Stagnant wages despite economic growth

 Wages have been stagnating over the last decade despite a jump in the number of people in employment, according to new figures from the Resolution FoundationThe think-tank found that people in the poorest third of UK households make up more than half of the increase in employment seen since the beginning of the financial crisis.

Of a 2.1 million increase in employment between 2008-2009 and 2016-2017, 1.2 million came from the bottom third of households in terms of income, with 360,000 added in the middle third and 540,000 in the top. However, the foundation said that while higher employment had given a boost to living standards, this was offset by “widespread insecurity” with 800,000 workers still on zero hours contracts. The think tank said there was also a “dire performance on pay”, with real average earnings still £13 a week lower than they were a decade ago.

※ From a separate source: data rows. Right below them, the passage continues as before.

(** What holds of the state the application gets to. *)
Definition served (l : list encode_request) (P : world -> Prop) : Prop :=
  match encode_start with Some w => P (snd (serve l w)) | None => False end.
Definition observed {A} (l : list encode_request) (f : world -> A) : option A := w ← encode_start; Some (f (snd (serve l w))).
Lemma served_intro {A} l (f : world -> A) a (P : world -> Prop) : observed l f = Some a ->
  (forall w, encode_started w -> f (snd (serve l w)) = a -> P (snd (serve l w))) -> served l P.
Proof.
  unfold served, observed. destruct encode_start as [w|] eqn:E; [|done]. intros [= Ha] H. apply H; [|done].
  unfold encode_start in E. destruct (advc_vaapi_encode_runtime_create _ _ _) as [[[r images]|] m'] eqn:Ec; [|done].
  injection E as <-. by do 6 eexists.
Qed.

Definition two_submitted : list encode_request := two_frames ++ [EndPicture ENC_CONTEXT].
(** Both outputs are received, and a third frame is rendered. *)
Definition third_frame : list encode_request := two_submitted ++ [SyncSurface (ENC_SURFACE 0) 1000000000] ++ frame_requests 0 8.

Lemma encode_tables_hold_queues_witness : served two_submitted (fun w =>
  en_pending_count (context_at (tables w) 0) = 2 /\ exists Q, queued (tables w) Q).
Proof.
  apply (served_intro _ (fun w => en_pending_count (context_at (tables w) 0)) 2); [vm_compute; reflexivity|].
  intros w Hs Hn. split; [exact Hn|]. exact (encode_tables_hold_queues w two_submitted Hs).
Defined.

Lemma sync_completes_in_order_witness : served two_submitted (fun w =>
  fst (sync_surface_locked 0 1000 w) = VA_STATUS_SUCCESS /\
  exists Q, let '(status, w') := sync_surface_locked 0 1000 w in sync_outcome 0 Q (tables w) (tables w') status).
Proof.
  apply (served_intro _ (fun w => (es_used (surface_at (tables w) 0), fst (sync_surface_locked 0 1000 w))) (true, VA_STATUS_SUCCESS));
    [vm_compute; reflexivity|].
  intros w Hs Hf. cbn beta in Hf. apply pair_equal_spec in Hf as [Hu Hst]. split; [exact Hst|]. destruct (served_held two_submitted w Hs) as [Q [HQ He]]. exists Q.
  exact (sync_completes_in_order _ Q 0 1000 HQ Hu).
Defined.

Lemma sync_round_takes_oldest_witness : served two_submitted (fun w =>
  exists Q, let '(received, output) := fst (advc_vaapi_encode_broker_receive (en_broker (context_at (tables w) 0)) 1000 zero_output w) in
    let '(x, w') := sync_round 0 1000 w in round_effect 0 Q (tables w) received output x (tables w')).
Proof.
  apply (served_intro _ (fun w => (en_used (context_at (tables w) 0), en_pending_count (context_at (tables w) 0))) (true, 2));
    [vm_compute; reflexivity|].
  intros w Hs Hf. cbn beta in Hf. apply pair_equal_spec in Hf as [Hu Hn]. destruct (served_held two_submitted w Hs) as [Q [HQ He]]. exists Q.
  apply (sync_round_takes_oldest _ Q 0 1000 HQ). intros E. pose proof (q_count _ _ HQ 0 Hu) as Hc. rewrite E, Hn in Hc. discriminate Hc.
Defined.

Lemma end_picture_enqueues_witness : served two_frames (fun w =>
  let w' := snd (advc_vaapi_encode_end_picture ENC_CONTEXT w) in
  exists (Q : queues) s k, queued (tables w') (set_queue 0%nat (Q 0%nat ++ [(s, k)]) Q) /\ en_picture_active (context_at (tables w') 0) = false).
Proof.
  apply (served_intro _ (fun w => (get_context (tables w) ENC_CONTEXT, fst (advc_vaapi_encode_end_picture ENC_CONTEXT w)))
    (Some 0%nat, VA_STATUS_SUCCESS)); [vm_compute; reflexivity|].
  intros w Hs Hf. cbn beta in Hf. apply pair_equal_spec in Hf as [Hc Hst]. destruct (served_held two_frames w Hs) as [Q HQ].
  destruct (end_picture_enqueues (snd (serve two_frames w)) (snd (advc_vaapi_encode_end_picture ENC_CONTEXT (snd (serve two_frames w)))) Q ENC_CONTEXT 0 HQ Hc)
    as (s & k & _ & _ & H).
  - rewrite <- Hst. apply surjective_pairing.
  - exists Q, s, k. exact H.
Defined.

(** The broker is gone when the third frame ends. *)
Lemma end_picture_failure_clean_witness : served third_frame (fun w =>
  let '(status, w') := advc_vaapi_encode_end_picture ENC_CONTEXT w in
  status = VA_STATUS_ERROR_OPERATION_FAILED /\ exists Q, queued (tables w') Q /\ en_picture_active (context_at (tables w') 0) = false).
Proof.
  apply (served_intro _ (fun w => (get_context (tables w) ENC_CONTEXT, fst (advc_vaapi_encode_end_picture ENC_CONTEXT w)))
    (Some 0%nat, VA_STATUS_ERROR_OPERATION_FAILED)); [vm_compute; reflexivity|].
  intros w Hs Hf. cbn beta in Hf. apply pair_equal_spec in Hf as [Hc Hst]. destruct (served_held third_frame w Hs) as [Q HQ].
  destruct (advc_vaapi_encode_end_picture ENC_CONTEXT (snd (serve third_frame w))) as [status w'] eqn:E. cbn [fst] in Hst. split; [exact Hst|].
  exists Q. apply (end_picture_failure_clean _ w' Q ENC_CONTEXT 0 status HQ Hc E). intros H. rewrite H in Hst. discriminate Hst.
Defined.

Lemma destroy_context_drains_witness : served two_submitted (fun w =>
  exists Q, let '(_, w') := advc_vaapi_encode_destroy_context ENC_CONTEXT w in
  queued (tables w') (set_queue 0%nat [] Q) /\ context_at (tables w') 0 = closed_context /\
  (forall s, context_ix (es_owner_context (surface_at (tables w') s)) = Some 0%nat -> es_used (surface_at (tables w') s) = false) /\
  forall c', c' <> 0%nat -> en_used (context_at (tables w') c') = en_used (context_at (tables w) c')).
Proof.
  apply (served_intro _ (fun w => get_context (tables w) ENC_CONTEXT) (Some 0%nat)); [vm_compute; reflexivity|].
  intros w Hs Hc. destruct (served_held two_submitted w Hs) as [Q HQ]. exists Q. exact (destroy_context_drains _ Q ENC_CONTEXT 0 HQ Hc).
Defined.

(** A poll with timeout 0 when the output is there ends every submission. *)
Example poll_fails_ready_output : served two_submitted (fun w =>
  fst (advc_vaapi_encode_sync_surface (ENC_SURFACE 1) 1000000 w) = VA_STATUS_SUCCESS /\
  fst (advc_vaapi_encode_sync_surface (ENC_SURFACE 1) 0 w) = VA_STATUS_ERROR_ENCODING_ERROR /\
  en_pending_count (context_at (tables (snd (advc_vaapi_encode_sync_surface (ENC_SURFACE 1) 0 w))) 0) = 0).
Proof. vm_compute. by split_and!. Qed.

(** The end of a runtime that was never used closes descriptor 0. *)
Example destroy_closes_stdin : served [] (fun w =>
  m_fds (w_m w) !! 0 = Some (FdInfo true KOther) /\ m_fds (w_m (snd (advc_vaapi_encode_runtime_destroy w))) !! 0 = None).
Proof. vm_compute. by split_and!. Qed.

(** A surface named twice is released twice: the second time through a null pointer. *)
Example destroying_surface_twice : served (take 2 two_frames) (fun w =>
  fst (advc_vaapi_encode_destroy_surfaces (Some [ENC_SURFACE 1]) 1 w) = Some VA_STATUS_SUCCESS /\
  fst (advc_vaapi_encode_destroy_surfaces (Some [ENC_SURFACE 1; ENC_SURFACE 1]) 2 w) = None).
Proof. vm_compute. by split_and!. Qed.
End Scene.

Official figures published earlier this month showing that wage growth fell unexpectedly in June, in spite of a reduced unemployment rate, and come one day after the government reported its biggest budget surplus in 18 years. In July the Resolution Foundation said the incomes of the poorest households in the UK had slumped last year due to benefit cuts and rising inflation, leading to the largest rise in poverty since Margaret Thatcher was in power.

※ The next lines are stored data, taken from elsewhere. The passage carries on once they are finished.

(** * MapManager: element lifecycle and region highlighting

    A shallow embedding of [src/map3d/mapManager.ts], of the drawing
    helpers of [src/map3d/drawFunc.ts] it calls, and of the two functions
    of [drawFunc.ts] that make the element data the map component adds.

    - JavaScript numbers are idealised as rationals ([Q]) extended with
      [undefined] and [NaN]; every arithmetic result is kept in lowest
      terms so that equal numbers are equal terms.
    - JavaScript objects that are compared by identity (scene objects,
      materials, timers, load requests) are named by natural numbers
      drawn from counters kept in the manager state.
    - [Map] objects are insertion-ordered association lists.
    - A creation payload is a value. The manager keeps and updates the
      object it is given; the callers in this repository build a new
      object literal for every call and never write to an element the
      manager holds, so nobody else sees or changes that object.
    - Timers, animation-frame callbacks and asset loads are explicit
      queues in the state; firing one of them is an event of the
      transition system at the end of the definitions. *)

From Stdlib Require Import List String Ascii Bool Arith ZArith QArith Lia.
From Stdlib Require Import Qreduction Qround Lqa.
Import ListNotations.

Set Warnings "-register-all".

Local Close Scope Q_scope.
Local Open Scope string_scope.
Local Open Scope list_scope.
Local Open Scope nat_scope.

(** ** JavaScript numbers *)

Module JS.

Inductive num : Type :=
| Undef            (* the value [undefined] read from a missing property *)
| NaN
| Num (q : Q).

Definition of_Z (z : Z) : num := Num (inject_Z z).

(** [a + b] on numbers; [undefined] is converted to [NaN]. *)
Definition add (a b : num) : num :=
  match a, b with
  | Num x, Num y => Num (Qred (x + y)%Q)
  | _, _ => NaN
  end.

Definition sub (a b : num) : num :=
  match a, b with
  | Num x, Num y => Num (Qred (x - y)%Q)
  | _, _ => NaN
  end.

Definition mul (a b : num) : num :=
  match a, b with
  | Num x, Num y => Num (Qred (x * y)%Q)
  | _, _ => NaN
  end.

Definition neg (a : num) : num :=
  match a with
  | Num x => Num (Qred (- x)%Q)
  | _ => NaN
  end.

(** [a <= b]; every comparison with [NaN] or [undefined] is false. *)
Definition le (a b : num) : bool :=
  match a, b with
  | Num x, Num y => Qle_bool x y
  | _, _ => false
  end.

(** [a < b]. *)
Definition lt (a b : num) : bool :=
  match a, b with
  | Num x, Num y => negb (Qle_bool y x)
  | _, _ => false
  end.

(** An array of numbers, or [None] for [null] / [undefined]. *)
Definition array : Type := option (list Q).

(** [coord && coord.length] as a condition. *)
Definition truthy_nonempty (coord : array) : bool :=
  match coord with
  | Some (_ :: _) => true
  | _ => false
  end.

(** [coord[i]]. *)
Definition index (coord : list Q) (i : nat) : num :=
  match nth_error coord i with
  | Some q => Num q
  | None => Undef
  end.

End JS.

(** ** Insertion-ordered maps ([Map<string, V>]) *)

Module JSMap.
Section Ops.
Context {V : Type}.

Definition t : Type := list (string * V).

Definition empty : t := [].

Fixpoint get (k : string) (m : t) : option V :=
  match m with
  | [] => None
  | (k', v) :: rest => if String.eqb k k' then Some v else get k rest
  end.

Definition has (k : string) (m : t) : bool :=
  match get k m with
  | Some _ => true
  | None => false
  end.

(** [m.set(k, v)]: an existing key keeps its place, a new key goes last. *)
Fixpoint set (k : string) (v : V) (m : t) : t :=
  match m with
  | [] => [(k, v)]
  | (k', v') :: rest =>
      if String.eqb k k' then (k, v) :: rest else (k', v') :: set k v rest
  end.

(** [m.delete(k)]. *)
Definition delete (k : string) (m : t) : t :=
  filter (fun kv => negb (String.eqb k (fst kv))) m.

(** [Array.from(m.keys())]. *)
Definition keys (m : t) : list string := map fst m.

Definition values (m : t) : list V := map snd m.
End Ops.
Arguments t : clear implicits.
End JSMap.

(** ** Scene objects, colours and materials *)

Definition ObjId : Type := nat.
Definition MatId : Type := nat.

(** [THREE.Color]. *)
Record Color : Type := mkColor { r : Q; g : Q; b : Q }.

(** [Color.setHex]: one byte per channel, scaled to the unit interval. *)
Definition setHex (hex : Z) : Color :=
  mkColor (Qred (inject_Z (Z.land (Z.shiftr hex 16) 255) / 255)%Q)
          (Qred (inject_Z (Z.land (Z.shiftr hex 8) 255) / 255)%Q)
          (Qred (inject_Z (Z.land hex 255) / 255)%Q).

(** [Color.lerpColors(c1, c2, alpha)]. *)
Definition lerpColors (c1 c2 : Color) (alpha : Q) : Color :=
  mkColor (Qred (r c1 + (r c2 - r c1) * alpha)%Q)
          (Qred (g c1 + (g c2 - g c1) * alpha)%Q)
          (Qred (b c1 + (b c2 - b c1) * alpha)%Q).

(** A material: whether it is a [MeshPhongMaterial], and the two colours
    the highlight protocol reads and writes. *)
Record Material : Type := mkMaterial {
  isPhong : bool;
  color : Color;
  emissive : Color
}.

(** [mesh.material]: an array of possibly absent materials, or one
    possibly absent material. Materials live in the manager's material
    store and are referred to by index. *)
Inductive MaterialSlot : Type :=
| MatArray (ms : list (option MatId))
| MatSingle (m : option MatId).

(** The fields of a scene node the manager looks at. *)
Record Properties : Type := mkProperties {
  p_name : option string;
  p_NAME : option string;
  p_adcode : option string;  (* [None]: absent, or not a string *)
  p_code : option string
}.

Record Mesh : Type := mkMesh {
  isChangeColor : bool;       (* [userData.isChangeColor] *)
  material : MaterialSlot
}.

(** [THREE.Object3D] as a tree; a node may be a mesh and may carry
    [customProperties]. *)
Inductive Object3D : Type :=
| Node (customProperties : option Properties)
       (mesh : option Mesh)
       (children : list Object3D).

(** ** Map elements *)

Inductive ElementType : Type := label | spot | model | line | bubble.

(** [element.data]: what [addSpot] and [addLine] store there. *)
Inductive ElementData : Type :=
| NoData
| SpotData (circle ring : ObjId)
| LineData (flyLine flySpot : ObjId).

(** A creation payload and, once added, a live element. The fields of
    all variants are laid side by side; a variant reads only its own. *)
Record MapElement : Type := mkElement {
  id : string;
  type : ElementType;
  position : JS.array;
  text : string;
  modelPath : string;
  scale : option (Q * Q * Q);
  animation : bool;
  startPosition : JS.array;
  endPosition : JS.array;
  data : ElementData;
  object3D : option ObjId
}.

Definition set_object3D (o : ObjId) (d : ElementData) (e : MapElement)
  : MapElement :=
  mkElement (id e) (type e) (position e) (text e) (modelPath e) (scale e)
            (animation e) (startPosition e) (endPosition e) d (Some o).

(** The ring of a spot as the animation loop sees it. [drawSpot] creates
    it as a plain mesh: no [_s] property, unit scale, opaque material. *)
Record Ring : Type := mkRing {
  ring_obj : ObjId;
  _s : JS.num;
  ring_scale : JS.num * JS.num * JS.num;
  opacity : JS.num
}.

(** The moving marker of a line; [drawflySpot] sets its [_s] to 0. *)
Record FlySpot : Type := mkFlySpot {
  fly_obj : ObjId;
  fly_s : JS.num
}.

(** [THREE.AnimationMixer]: its root object and its clock. *)
Record AnimationMixer : Type := mkMixer {
  getRoot : ObjId;
  mixer_time : Q
}.

(** What the loader hands to the success callback. *)
Record GLTF : Type := mkGLTF { animations : nat }.

(** The state of a promise when the call that made it returns. *)
Inductive Promise : Type :=
| Fulfilled
| Rejected
| Pending (request : nat).

Record LoadRequest : Type := mkLoad {
  load_id : nat;
  load_element : MapElement
}.

(** ** Highlight records, timers and colour tweens *)

Record HighlightInfo : Type := mkHighlight {
  meshes : list Mesh;
  originalMaterials : list Material;
  timeoutId : nat
}.

(** A pending [setTimeout(() => restoreRegionMaterial(regionName), duration)]. *)
Record Timer : Type := mkTimer {
  timer_id : nat;
  timer_region : string;
  timer_duration : Z
}.

(** The closure [animate] of [restoreRegionMaterial], waiting for the
    next animation frame. *)
Record Tween : Type := mkTween {
  tween_material : MatId;
  startColor : Color;
  endColor : Color;
  startEmissive : Color;
  endEmissive : Color;
  colorTween_t : Q
}.

(** ** The manager *)

Record MapManager : Type := mkManager {
  labelsContainer : list ObjId;
  spotsContainer : list ObjId;
  modelsContainer : list ObjId;
  linesContainer : list ObjId;
  elements : JSMap.t MapElement;
  animatedSpots : list Ring;
  flySpots : list FlySpot;
  modelMixers : list AnimationMixer;
  highlightedRegions : JSMap.t HighlightInfo;
  (* the surroundings the class reads and writes *)
  materials : list Material;      (* the materials of the map's meshes *)
  timers : list Timer;            (* pending timeouts *)
  nextTimer : nat;
  rafQueue : list Tween;          (* callbacks of the next animation frame *)
  pendingLoads : list LoadRequest;
  nextRequest : nat;
  nextObject : ObjId;             (* the next fresh scene object *)
  disposed : list ObjId           (* roots handed to [disposeObject3D] *)
}.

(** [new MapManager(scene, mapObject3D)] over a map whose materials are [mats]. *)
Definition newMapManager (mats : list Material) : MapManager :=
  mkManager [] [] [] [] JSMap.empty [] [] [] JSMap.empty
            mats [] 0 [] [] 0 0 [].

Definition with_labelsContainer (x : list ObjId) (m : MapManager) :=
  mkManager x (spotsContainer m) (modelsContainer m) (linesContainer m)
    (elements m) (animatedSpots m) (flySpots m) (modelMixers m)
    (highlightedRegions m) (materials m) (timers m) (nextTimer m)
    (rafQueue m) (pendingLoads m) (nextRequest m) (nextObject m) (disposed m).

Definition with_spotsContainer (x : list ObjId) (m : MapManager) :=
  mkManager (labelsContainer m) x (modelsContainer m) (linesContainer m)
    (elements m) (animatedSpots m) (flySpots m) (modelMixers m)
    (highlightedRegions m) (materials m) (timers m) (nextTimer m)
    (rafQueue m) (pendingLoads m) (nextRequest m) (nextObject m) (disposed m).

Definition with_modelsContainer (x : list ObjId) (m : MapManager) :=
  mkManager (labelsContainer m) (spotsContainer m) x (linesContainer m)
    (elements m) (animatedSpots m) (flySpots m) (modelMixers m)
    (highlightedRegions m) (materials m) (timers m) (nextTimer m)
    (rafQueue m) (pendingLoads m) (nextRequest m) (nextObject m) (disposed m).

Definition with_linesContainer (x : list ObjId) (m : MapManager) :=
  mkManager (labelsContainer m) (spotsContainer m) (modelsContainer m) x
    (elements m) (animatedSpots m) (flySpots m) (modelMixers m)
    (highlightedRegions m) (materials m) (timers m) (nextTimer m)
    (rafQueue m) (pendingLoads m) (nextRequest m) (nextObject m) (disposed m).

Definition with_elements (x : JSMap.t MapElement) (m : MapManager) :=
  mkManager (labelsContainer m) (spotsContainer m) (modelsContainer m)
    (linesContainer m) x (animatedSpots m) (flySpots m) (modelMixers m)
    (highlightedRegions m) (materials m) (timers m) (nextTimer m)
    (rafQueue m) (pendingLoads m) (nextRequest m) (nextObject m) (disposed m).

Definition with_animatedSpots (x : list Ring) (m : MapManager) :=
  mkManager (labelsContainer m) (spotsContainer m) (modelsContainer m)
    (linesContainer m) (elements m) x (flySpots m) (modelMixers m)
    (highlightedRegions m) (materials m) (timers m) (nextTimer m)
    (rafQueue m) (pendingLoads m) (nextRequest m) (nextObject m) (disposed m).

Definition with_flySpots (x : list FlySpot) (m : MapManager) :=
  mkManager (labelsContainer m) (spotsContainer m) (modelsContainer m)
    (linesContainer m) (elements m) (animatedSpots m) x (modelMixers m)
    (highlightedRegions m) (materials m) (timers m) (nextTimer m)
    (rafQueue m) (pendingLoads m) (nextRequest m) (nextObject m) (disposed m).

Definition with_modelMixers (x : list AnimationMixer) (m : MapManager) :=
  mkManager (labelsContainer m) (spotsContainer m) (modelsContainer m)
    (linesContainer m) (elements m) (animatedSpots m) (flySpots m) x
    (highlightedRegions m) (materials m) (timers m) (nextTimer m)
    (rafQueue m) (pendingLoads m) (nextRequest m) (nextObject m) (disposed m).

Definition with_highlightedRegions (x : JSMap.t HighlightInfo) (m : MapManager) :=
  mkManager (labelsContainer m) (spotsContainer m) (modelsContainer m)
    (linesContainer m) (elements m) (animatedSpots m) (flySpots m)
    (modelMixers m) x (materials m) (timers m) (nextTimer m)
    (rafQueue m) (pendingLoads m) (nextRequest m) (nextObject m) (disposed m).

Definition with_materials (x : list Material) (m : MapManager) :=
  mkManager (labelsContainer m) (spotsContainer m) (modelsContainer m)
    (linesContainer m) (elements m) (animatedSpots m) (flySpots m)
    (modelMixers m) (highlightedRegions m) x (timers m) (nextTimer m)
    (rafQueue m) (pendingLoads m) (nextRequest m) (nextObject m) (disposed m).

Definition with_timers (x : list Timer) (n : nat) (m : MapManager) :=
  mkManager (labelsContainer m) (spotsContainer m) (modelsContainer m)
    (linesContainer m) (elements m) (animatedSpots m) (flySpots m)
    (modelMixers m) (highlightedRegions m) (materials m) x n
    (rafQueue m) (pendingLoads m) (nextRequest m) (nextObject m) (disposed m).

Definition with_rafQueue (x : list Tween) (m : MapManager) :=
  mkManager (labelsContainer m) (spotsContainer m) (modelsContainer m)
    (linesContainer m) (elements m) (animatedSpots m) (flySpots m)
    (modelMixers m) (highlightedRegions m) (materials m) (timers m)
    (nextTimer m) x (pendingLoads m) (nextRequest m) (nextObject m)
    (disposed m).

“But while employment is at a record high, Britain is still some way off full employment and too much work remains low paid and insecure. With fewer than half of people with a disability or ill health currently in work, targeted support for these groups holds the key to achieving further employment progress,” said Stephen Clarke, senior economic analyst at the Resolution Foundation.

The TUC’s general secretary Frances O’Grady said: “It’s taking wages longer to recover from this crash than it did after the Great Depression. The government is turning a blind eye to Britain’s living standards crisis. Ministers must get wages rising faster now.”